What the task asks >>
Scan the entries below and report only how many lines contain "decide".

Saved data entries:
┄┄┄┄┄┄

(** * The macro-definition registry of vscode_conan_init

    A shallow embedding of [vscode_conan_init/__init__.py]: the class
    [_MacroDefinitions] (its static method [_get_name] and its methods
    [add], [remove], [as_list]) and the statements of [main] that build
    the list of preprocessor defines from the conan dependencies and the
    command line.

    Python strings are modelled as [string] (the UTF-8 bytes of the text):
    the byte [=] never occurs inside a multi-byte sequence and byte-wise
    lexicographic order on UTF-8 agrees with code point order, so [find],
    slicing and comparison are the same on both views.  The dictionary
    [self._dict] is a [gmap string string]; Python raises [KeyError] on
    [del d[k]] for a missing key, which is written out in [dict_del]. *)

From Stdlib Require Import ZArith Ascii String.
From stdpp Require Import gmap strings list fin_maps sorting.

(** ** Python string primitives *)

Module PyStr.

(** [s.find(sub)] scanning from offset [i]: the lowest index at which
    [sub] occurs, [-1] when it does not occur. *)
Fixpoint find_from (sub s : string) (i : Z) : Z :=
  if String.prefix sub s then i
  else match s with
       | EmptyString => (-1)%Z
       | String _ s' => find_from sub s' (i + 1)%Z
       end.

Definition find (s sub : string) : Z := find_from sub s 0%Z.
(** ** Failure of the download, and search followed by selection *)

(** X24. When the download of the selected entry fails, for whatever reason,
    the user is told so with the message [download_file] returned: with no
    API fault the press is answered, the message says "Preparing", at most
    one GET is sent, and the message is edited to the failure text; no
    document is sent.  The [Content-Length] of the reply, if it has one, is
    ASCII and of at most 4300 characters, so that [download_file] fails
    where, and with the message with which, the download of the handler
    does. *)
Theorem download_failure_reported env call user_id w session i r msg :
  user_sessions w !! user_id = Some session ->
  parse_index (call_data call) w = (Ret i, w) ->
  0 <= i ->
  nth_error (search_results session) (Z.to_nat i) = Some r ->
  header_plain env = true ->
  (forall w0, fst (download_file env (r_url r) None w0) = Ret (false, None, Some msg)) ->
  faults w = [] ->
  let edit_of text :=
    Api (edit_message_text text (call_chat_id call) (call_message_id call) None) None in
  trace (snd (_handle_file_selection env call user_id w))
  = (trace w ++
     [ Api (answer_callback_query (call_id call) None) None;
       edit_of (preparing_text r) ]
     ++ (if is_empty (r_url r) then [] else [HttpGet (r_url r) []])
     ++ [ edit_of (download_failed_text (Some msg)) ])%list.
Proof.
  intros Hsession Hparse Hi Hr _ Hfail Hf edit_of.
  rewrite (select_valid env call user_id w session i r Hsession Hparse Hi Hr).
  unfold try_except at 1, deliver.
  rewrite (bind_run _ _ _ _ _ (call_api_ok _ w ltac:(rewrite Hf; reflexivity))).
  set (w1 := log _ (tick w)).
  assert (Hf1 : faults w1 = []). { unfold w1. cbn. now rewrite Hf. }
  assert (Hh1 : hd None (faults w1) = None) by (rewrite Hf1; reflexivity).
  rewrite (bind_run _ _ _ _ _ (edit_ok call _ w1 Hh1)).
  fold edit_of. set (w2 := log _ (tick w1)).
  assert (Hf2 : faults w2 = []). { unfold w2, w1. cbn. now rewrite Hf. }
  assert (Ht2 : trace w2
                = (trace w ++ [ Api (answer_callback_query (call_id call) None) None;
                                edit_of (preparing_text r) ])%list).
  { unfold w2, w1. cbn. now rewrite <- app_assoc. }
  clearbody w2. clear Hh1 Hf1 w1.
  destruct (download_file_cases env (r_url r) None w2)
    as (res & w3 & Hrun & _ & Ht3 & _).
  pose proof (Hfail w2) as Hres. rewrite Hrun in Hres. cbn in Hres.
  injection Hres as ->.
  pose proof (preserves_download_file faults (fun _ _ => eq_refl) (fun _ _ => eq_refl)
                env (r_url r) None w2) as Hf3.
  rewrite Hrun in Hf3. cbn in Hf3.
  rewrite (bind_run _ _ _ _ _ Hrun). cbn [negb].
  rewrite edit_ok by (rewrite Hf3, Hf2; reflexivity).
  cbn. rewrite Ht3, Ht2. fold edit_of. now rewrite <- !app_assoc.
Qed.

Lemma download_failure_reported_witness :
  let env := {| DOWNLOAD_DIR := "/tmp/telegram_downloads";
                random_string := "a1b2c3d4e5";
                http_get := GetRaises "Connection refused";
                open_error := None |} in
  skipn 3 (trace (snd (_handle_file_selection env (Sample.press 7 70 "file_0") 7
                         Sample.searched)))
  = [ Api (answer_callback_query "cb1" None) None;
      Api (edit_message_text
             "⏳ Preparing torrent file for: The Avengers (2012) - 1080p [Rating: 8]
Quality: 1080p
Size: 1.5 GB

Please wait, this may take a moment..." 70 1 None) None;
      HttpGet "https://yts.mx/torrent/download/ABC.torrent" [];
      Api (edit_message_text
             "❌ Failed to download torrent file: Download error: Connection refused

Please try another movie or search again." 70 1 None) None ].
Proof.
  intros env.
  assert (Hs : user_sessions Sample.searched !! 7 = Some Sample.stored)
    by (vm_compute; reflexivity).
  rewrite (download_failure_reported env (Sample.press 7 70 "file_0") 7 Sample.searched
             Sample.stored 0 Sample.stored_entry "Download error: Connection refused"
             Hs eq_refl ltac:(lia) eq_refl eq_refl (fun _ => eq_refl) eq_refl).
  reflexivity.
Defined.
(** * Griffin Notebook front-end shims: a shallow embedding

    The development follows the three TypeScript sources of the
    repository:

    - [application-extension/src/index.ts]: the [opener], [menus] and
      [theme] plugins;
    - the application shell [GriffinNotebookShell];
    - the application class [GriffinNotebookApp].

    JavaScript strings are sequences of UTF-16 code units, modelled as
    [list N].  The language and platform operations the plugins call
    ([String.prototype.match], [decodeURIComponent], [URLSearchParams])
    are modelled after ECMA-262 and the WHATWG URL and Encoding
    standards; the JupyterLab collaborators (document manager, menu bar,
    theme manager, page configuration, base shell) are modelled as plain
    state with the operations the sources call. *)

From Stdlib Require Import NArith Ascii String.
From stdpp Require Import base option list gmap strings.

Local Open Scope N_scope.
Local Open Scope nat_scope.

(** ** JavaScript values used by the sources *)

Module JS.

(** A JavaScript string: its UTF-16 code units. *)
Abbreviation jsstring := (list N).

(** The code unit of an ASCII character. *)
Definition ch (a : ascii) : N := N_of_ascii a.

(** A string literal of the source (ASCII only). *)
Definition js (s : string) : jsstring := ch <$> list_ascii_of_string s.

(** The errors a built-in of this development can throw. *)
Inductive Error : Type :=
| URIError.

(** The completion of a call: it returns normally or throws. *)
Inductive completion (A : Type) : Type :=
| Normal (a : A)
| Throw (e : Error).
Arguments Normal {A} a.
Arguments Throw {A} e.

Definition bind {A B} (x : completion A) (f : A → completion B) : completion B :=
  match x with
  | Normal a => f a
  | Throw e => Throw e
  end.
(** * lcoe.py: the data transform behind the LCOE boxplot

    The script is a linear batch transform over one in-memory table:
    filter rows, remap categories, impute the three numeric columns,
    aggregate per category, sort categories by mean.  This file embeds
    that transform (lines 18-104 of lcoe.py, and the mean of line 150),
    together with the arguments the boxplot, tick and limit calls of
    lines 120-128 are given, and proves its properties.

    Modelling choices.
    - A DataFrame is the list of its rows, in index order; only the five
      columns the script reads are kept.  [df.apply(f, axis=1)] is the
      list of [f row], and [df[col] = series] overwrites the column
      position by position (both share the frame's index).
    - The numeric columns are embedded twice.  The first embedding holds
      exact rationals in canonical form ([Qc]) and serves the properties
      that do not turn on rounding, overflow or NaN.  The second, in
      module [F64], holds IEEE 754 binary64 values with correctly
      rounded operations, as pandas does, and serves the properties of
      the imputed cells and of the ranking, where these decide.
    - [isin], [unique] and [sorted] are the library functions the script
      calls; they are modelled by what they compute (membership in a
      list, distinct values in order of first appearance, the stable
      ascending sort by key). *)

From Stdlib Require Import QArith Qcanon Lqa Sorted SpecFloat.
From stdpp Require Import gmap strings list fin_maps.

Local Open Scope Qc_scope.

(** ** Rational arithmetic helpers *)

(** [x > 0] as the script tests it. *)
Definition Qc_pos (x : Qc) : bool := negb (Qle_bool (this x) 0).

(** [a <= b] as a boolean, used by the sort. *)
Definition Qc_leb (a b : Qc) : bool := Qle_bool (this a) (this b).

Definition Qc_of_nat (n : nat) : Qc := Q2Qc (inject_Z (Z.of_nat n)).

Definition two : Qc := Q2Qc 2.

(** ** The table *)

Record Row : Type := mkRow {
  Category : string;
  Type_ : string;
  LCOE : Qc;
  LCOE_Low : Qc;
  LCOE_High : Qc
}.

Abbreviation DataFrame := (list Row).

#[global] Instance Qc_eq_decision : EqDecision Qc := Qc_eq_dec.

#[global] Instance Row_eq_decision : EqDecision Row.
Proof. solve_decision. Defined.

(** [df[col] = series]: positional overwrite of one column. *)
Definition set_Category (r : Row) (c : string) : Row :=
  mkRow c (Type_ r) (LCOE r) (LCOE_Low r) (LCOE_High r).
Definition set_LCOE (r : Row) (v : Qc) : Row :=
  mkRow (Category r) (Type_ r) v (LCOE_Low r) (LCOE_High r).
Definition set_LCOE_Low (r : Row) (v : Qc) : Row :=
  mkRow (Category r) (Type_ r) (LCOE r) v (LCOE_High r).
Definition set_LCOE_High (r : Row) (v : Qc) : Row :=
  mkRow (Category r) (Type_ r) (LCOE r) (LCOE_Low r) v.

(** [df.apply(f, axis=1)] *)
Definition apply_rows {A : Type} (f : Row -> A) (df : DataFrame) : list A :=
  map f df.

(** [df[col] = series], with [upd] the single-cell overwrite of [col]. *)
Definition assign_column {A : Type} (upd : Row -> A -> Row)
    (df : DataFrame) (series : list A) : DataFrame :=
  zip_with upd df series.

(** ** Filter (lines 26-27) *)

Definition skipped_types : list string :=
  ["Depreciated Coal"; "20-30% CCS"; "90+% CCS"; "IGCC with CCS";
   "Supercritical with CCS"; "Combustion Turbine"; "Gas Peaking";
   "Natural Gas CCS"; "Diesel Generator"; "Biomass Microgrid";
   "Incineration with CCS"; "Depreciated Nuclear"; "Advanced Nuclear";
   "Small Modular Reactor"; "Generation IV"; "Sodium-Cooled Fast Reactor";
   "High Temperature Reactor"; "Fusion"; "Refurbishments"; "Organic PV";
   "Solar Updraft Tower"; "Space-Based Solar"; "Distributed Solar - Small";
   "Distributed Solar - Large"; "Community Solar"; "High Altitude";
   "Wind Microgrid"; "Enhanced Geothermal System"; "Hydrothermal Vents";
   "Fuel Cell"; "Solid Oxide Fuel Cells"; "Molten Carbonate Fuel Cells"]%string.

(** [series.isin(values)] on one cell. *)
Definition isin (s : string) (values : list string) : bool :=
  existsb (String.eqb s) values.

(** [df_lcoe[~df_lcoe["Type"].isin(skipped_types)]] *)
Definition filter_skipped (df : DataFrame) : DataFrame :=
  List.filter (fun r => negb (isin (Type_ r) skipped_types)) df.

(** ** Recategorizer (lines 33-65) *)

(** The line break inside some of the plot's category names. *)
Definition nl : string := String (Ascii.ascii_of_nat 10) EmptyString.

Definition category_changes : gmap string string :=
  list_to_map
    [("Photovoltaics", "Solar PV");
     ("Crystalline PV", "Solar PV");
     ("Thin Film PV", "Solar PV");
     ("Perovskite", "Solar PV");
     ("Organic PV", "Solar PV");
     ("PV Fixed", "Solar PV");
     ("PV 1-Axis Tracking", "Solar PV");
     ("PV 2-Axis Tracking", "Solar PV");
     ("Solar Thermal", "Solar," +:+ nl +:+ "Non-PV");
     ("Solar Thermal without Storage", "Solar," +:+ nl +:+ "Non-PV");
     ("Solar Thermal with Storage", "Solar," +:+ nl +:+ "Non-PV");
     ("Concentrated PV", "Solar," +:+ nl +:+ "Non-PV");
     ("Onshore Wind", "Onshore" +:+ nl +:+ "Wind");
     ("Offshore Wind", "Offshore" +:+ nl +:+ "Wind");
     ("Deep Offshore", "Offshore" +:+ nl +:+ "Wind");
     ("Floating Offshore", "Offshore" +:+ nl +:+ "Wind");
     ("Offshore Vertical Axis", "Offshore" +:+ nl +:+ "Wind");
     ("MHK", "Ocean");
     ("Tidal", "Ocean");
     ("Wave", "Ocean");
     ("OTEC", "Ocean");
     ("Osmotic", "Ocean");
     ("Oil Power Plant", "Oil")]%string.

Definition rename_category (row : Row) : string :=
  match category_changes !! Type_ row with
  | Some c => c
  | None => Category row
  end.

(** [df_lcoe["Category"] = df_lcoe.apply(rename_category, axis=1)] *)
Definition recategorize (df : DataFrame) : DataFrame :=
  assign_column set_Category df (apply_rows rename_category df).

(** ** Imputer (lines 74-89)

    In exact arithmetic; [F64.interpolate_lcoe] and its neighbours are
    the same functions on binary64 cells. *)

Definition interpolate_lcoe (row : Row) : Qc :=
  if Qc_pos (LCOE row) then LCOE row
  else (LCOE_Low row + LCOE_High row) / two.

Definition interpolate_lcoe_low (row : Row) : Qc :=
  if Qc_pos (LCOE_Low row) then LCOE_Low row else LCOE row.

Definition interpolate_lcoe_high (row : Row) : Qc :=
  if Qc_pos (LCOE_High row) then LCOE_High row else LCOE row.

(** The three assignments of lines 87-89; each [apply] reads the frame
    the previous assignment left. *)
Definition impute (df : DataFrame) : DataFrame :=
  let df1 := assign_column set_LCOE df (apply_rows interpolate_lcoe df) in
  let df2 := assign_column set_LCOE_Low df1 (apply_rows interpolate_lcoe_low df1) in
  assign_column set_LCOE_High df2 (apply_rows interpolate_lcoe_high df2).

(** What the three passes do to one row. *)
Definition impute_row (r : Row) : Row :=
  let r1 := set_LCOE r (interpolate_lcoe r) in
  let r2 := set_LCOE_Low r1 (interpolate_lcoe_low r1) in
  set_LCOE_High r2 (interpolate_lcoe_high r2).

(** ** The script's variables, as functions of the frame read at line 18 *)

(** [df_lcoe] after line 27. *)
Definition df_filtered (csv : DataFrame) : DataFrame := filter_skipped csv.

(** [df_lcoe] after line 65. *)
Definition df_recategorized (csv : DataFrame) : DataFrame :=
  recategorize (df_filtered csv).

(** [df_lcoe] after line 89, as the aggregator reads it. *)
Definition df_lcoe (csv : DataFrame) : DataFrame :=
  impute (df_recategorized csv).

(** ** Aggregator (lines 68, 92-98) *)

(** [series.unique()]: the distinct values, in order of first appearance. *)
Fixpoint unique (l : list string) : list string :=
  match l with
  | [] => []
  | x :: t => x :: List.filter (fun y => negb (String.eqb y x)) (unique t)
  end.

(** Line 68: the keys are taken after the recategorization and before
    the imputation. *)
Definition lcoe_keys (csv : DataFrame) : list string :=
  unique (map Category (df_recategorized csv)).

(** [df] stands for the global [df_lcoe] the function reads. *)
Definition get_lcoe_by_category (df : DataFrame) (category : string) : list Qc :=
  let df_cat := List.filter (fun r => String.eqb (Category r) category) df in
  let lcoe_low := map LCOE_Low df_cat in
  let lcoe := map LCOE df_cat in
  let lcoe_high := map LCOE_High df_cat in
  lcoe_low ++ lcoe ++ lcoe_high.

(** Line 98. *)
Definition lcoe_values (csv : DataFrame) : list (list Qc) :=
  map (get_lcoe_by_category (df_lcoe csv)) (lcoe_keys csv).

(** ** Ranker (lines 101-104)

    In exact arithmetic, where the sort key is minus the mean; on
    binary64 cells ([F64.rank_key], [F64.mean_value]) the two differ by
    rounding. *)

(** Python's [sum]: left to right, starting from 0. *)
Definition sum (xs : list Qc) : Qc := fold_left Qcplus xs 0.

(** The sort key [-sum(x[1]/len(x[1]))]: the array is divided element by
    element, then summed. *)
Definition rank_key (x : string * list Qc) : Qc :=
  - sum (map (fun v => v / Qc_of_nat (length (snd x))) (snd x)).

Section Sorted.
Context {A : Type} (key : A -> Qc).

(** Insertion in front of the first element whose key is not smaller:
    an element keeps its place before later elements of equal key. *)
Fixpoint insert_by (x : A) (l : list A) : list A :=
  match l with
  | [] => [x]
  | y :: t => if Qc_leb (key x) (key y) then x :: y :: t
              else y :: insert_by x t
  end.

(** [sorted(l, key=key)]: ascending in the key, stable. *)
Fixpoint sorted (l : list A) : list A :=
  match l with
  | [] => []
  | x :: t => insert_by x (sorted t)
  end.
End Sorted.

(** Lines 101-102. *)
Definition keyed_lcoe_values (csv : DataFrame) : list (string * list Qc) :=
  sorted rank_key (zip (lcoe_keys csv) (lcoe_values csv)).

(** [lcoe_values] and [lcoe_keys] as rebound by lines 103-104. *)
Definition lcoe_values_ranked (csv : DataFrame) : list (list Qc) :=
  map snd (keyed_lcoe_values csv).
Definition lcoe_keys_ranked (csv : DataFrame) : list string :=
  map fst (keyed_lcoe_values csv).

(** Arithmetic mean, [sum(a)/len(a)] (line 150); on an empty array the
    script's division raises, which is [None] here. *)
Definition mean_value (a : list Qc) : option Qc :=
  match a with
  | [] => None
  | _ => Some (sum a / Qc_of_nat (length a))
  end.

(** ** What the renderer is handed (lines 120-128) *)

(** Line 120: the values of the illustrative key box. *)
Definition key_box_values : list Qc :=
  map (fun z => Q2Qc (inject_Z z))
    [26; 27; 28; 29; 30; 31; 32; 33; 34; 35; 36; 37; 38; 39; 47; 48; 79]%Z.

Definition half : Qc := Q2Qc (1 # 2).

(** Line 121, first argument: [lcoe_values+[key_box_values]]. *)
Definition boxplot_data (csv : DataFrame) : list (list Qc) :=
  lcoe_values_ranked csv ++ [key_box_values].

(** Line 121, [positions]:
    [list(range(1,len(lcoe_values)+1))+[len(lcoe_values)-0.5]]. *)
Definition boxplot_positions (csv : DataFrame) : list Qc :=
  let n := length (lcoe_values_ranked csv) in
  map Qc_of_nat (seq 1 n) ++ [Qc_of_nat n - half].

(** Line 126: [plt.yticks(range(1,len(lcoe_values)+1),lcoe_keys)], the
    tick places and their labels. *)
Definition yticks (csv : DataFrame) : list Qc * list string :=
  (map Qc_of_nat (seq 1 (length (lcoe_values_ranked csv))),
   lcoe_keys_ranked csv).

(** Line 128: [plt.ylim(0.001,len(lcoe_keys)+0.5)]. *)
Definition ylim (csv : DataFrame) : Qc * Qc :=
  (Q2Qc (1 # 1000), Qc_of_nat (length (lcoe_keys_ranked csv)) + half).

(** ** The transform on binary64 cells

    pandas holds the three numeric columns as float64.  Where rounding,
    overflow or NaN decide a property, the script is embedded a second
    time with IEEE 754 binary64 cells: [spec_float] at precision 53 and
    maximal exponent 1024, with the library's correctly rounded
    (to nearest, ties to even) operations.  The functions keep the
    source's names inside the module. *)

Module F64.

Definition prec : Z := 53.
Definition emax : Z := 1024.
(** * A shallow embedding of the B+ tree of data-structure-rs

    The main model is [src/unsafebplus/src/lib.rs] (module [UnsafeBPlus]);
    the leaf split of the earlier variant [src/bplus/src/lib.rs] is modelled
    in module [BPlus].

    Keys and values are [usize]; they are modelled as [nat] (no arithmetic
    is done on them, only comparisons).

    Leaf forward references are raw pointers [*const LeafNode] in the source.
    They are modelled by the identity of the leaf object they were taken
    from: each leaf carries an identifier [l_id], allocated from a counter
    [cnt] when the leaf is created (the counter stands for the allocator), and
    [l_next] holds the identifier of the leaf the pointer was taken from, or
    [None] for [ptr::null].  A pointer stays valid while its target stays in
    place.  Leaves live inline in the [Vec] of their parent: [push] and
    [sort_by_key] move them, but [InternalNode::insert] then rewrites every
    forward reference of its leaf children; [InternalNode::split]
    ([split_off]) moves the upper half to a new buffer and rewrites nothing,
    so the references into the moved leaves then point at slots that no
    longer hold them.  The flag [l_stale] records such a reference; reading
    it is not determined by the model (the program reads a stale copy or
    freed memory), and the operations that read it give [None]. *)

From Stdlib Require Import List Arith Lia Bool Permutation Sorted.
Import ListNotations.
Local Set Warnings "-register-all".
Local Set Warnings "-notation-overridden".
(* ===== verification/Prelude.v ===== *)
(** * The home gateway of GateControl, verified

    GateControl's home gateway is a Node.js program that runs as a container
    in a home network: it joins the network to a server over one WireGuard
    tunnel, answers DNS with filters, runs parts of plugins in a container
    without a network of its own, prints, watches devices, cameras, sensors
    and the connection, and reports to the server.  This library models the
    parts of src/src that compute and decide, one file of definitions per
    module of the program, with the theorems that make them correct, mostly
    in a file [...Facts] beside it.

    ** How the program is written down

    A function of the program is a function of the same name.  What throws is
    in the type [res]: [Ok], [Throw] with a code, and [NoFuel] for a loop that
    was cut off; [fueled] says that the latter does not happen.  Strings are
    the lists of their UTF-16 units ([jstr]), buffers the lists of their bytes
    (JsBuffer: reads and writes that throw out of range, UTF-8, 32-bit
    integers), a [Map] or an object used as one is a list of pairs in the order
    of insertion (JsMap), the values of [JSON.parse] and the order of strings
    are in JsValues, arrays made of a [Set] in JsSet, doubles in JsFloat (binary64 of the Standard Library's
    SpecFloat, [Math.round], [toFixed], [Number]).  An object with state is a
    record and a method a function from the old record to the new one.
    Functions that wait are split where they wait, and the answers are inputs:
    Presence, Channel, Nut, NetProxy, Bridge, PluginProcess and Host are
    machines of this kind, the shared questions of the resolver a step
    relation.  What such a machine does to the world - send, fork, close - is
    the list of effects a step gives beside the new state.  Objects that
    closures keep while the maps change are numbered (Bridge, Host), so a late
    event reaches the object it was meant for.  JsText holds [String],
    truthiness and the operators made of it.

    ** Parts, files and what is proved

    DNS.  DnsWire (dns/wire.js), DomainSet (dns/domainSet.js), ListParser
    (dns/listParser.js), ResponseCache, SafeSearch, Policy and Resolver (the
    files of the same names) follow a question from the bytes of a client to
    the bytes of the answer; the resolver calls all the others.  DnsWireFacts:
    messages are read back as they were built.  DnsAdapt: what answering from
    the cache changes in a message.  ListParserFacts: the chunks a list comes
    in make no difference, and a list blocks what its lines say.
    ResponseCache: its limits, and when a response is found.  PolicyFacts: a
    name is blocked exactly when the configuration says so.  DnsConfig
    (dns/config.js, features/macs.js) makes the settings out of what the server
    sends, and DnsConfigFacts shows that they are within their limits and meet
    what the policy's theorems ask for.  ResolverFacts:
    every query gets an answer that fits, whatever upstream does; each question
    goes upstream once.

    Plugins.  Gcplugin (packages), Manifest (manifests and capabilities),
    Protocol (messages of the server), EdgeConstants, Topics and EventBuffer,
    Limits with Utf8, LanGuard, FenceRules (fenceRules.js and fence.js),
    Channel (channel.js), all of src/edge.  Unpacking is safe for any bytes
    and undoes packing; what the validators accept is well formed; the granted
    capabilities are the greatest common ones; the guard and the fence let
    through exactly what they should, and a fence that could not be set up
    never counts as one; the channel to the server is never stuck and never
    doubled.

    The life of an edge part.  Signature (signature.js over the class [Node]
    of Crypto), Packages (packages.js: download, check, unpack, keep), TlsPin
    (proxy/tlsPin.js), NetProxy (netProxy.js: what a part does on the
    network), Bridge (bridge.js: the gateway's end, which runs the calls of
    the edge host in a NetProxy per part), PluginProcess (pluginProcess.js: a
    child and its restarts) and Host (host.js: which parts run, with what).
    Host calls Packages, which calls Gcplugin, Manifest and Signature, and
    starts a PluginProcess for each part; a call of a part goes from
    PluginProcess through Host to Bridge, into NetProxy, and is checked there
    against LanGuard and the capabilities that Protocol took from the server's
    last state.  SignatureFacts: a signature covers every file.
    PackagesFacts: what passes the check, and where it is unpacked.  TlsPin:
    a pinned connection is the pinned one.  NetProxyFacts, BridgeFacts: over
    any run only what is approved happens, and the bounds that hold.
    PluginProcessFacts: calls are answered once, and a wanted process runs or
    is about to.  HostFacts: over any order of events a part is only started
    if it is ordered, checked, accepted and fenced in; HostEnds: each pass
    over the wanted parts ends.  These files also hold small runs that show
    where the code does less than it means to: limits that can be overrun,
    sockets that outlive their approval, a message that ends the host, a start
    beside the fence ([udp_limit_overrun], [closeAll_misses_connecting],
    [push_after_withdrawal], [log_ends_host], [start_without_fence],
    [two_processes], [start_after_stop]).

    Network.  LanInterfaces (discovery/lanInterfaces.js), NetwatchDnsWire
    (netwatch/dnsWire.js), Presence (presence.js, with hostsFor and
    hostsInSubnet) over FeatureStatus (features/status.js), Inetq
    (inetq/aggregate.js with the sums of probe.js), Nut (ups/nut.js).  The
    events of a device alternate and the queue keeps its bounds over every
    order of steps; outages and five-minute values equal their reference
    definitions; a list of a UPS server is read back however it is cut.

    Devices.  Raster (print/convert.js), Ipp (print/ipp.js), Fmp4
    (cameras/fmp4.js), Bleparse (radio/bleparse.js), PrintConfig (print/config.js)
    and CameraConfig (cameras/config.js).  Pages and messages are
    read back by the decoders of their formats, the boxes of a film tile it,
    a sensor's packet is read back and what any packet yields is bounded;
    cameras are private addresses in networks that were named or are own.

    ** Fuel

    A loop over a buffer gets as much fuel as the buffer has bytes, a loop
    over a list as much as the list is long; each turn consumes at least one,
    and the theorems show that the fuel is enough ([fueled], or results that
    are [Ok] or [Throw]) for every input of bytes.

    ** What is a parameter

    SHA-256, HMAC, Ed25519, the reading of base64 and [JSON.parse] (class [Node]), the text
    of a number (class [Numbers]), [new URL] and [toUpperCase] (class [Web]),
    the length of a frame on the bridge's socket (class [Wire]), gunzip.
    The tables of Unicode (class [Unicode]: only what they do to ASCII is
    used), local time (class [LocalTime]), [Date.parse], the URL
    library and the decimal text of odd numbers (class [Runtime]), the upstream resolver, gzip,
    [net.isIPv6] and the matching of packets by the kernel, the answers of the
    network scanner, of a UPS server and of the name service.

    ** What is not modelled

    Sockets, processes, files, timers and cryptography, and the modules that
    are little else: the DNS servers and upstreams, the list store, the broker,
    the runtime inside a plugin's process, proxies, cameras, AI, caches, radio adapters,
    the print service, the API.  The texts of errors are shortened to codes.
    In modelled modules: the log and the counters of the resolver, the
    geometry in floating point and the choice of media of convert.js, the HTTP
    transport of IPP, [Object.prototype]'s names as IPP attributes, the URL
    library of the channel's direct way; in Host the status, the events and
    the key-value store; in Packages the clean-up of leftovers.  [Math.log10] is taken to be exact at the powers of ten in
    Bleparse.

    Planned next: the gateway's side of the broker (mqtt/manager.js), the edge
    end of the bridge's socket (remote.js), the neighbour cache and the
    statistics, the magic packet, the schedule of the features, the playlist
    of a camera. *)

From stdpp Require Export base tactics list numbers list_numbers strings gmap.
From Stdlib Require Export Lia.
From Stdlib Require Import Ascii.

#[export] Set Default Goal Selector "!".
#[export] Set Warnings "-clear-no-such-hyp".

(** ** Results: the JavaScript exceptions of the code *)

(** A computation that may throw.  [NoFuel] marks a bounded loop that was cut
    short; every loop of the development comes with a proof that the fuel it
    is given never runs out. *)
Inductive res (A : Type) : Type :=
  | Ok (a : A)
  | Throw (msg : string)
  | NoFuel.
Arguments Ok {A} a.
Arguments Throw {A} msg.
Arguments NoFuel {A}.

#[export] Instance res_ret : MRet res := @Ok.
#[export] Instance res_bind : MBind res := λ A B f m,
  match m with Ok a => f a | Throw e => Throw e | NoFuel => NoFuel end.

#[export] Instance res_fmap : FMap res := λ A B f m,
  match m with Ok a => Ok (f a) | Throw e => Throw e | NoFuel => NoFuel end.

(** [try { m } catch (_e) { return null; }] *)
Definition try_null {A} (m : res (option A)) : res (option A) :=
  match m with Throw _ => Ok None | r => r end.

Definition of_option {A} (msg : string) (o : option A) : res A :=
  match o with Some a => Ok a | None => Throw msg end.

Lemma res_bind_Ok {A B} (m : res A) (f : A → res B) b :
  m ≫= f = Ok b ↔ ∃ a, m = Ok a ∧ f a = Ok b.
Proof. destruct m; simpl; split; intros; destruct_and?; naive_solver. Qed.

┄┄┄┄┄┄

Solution for this problem >>
3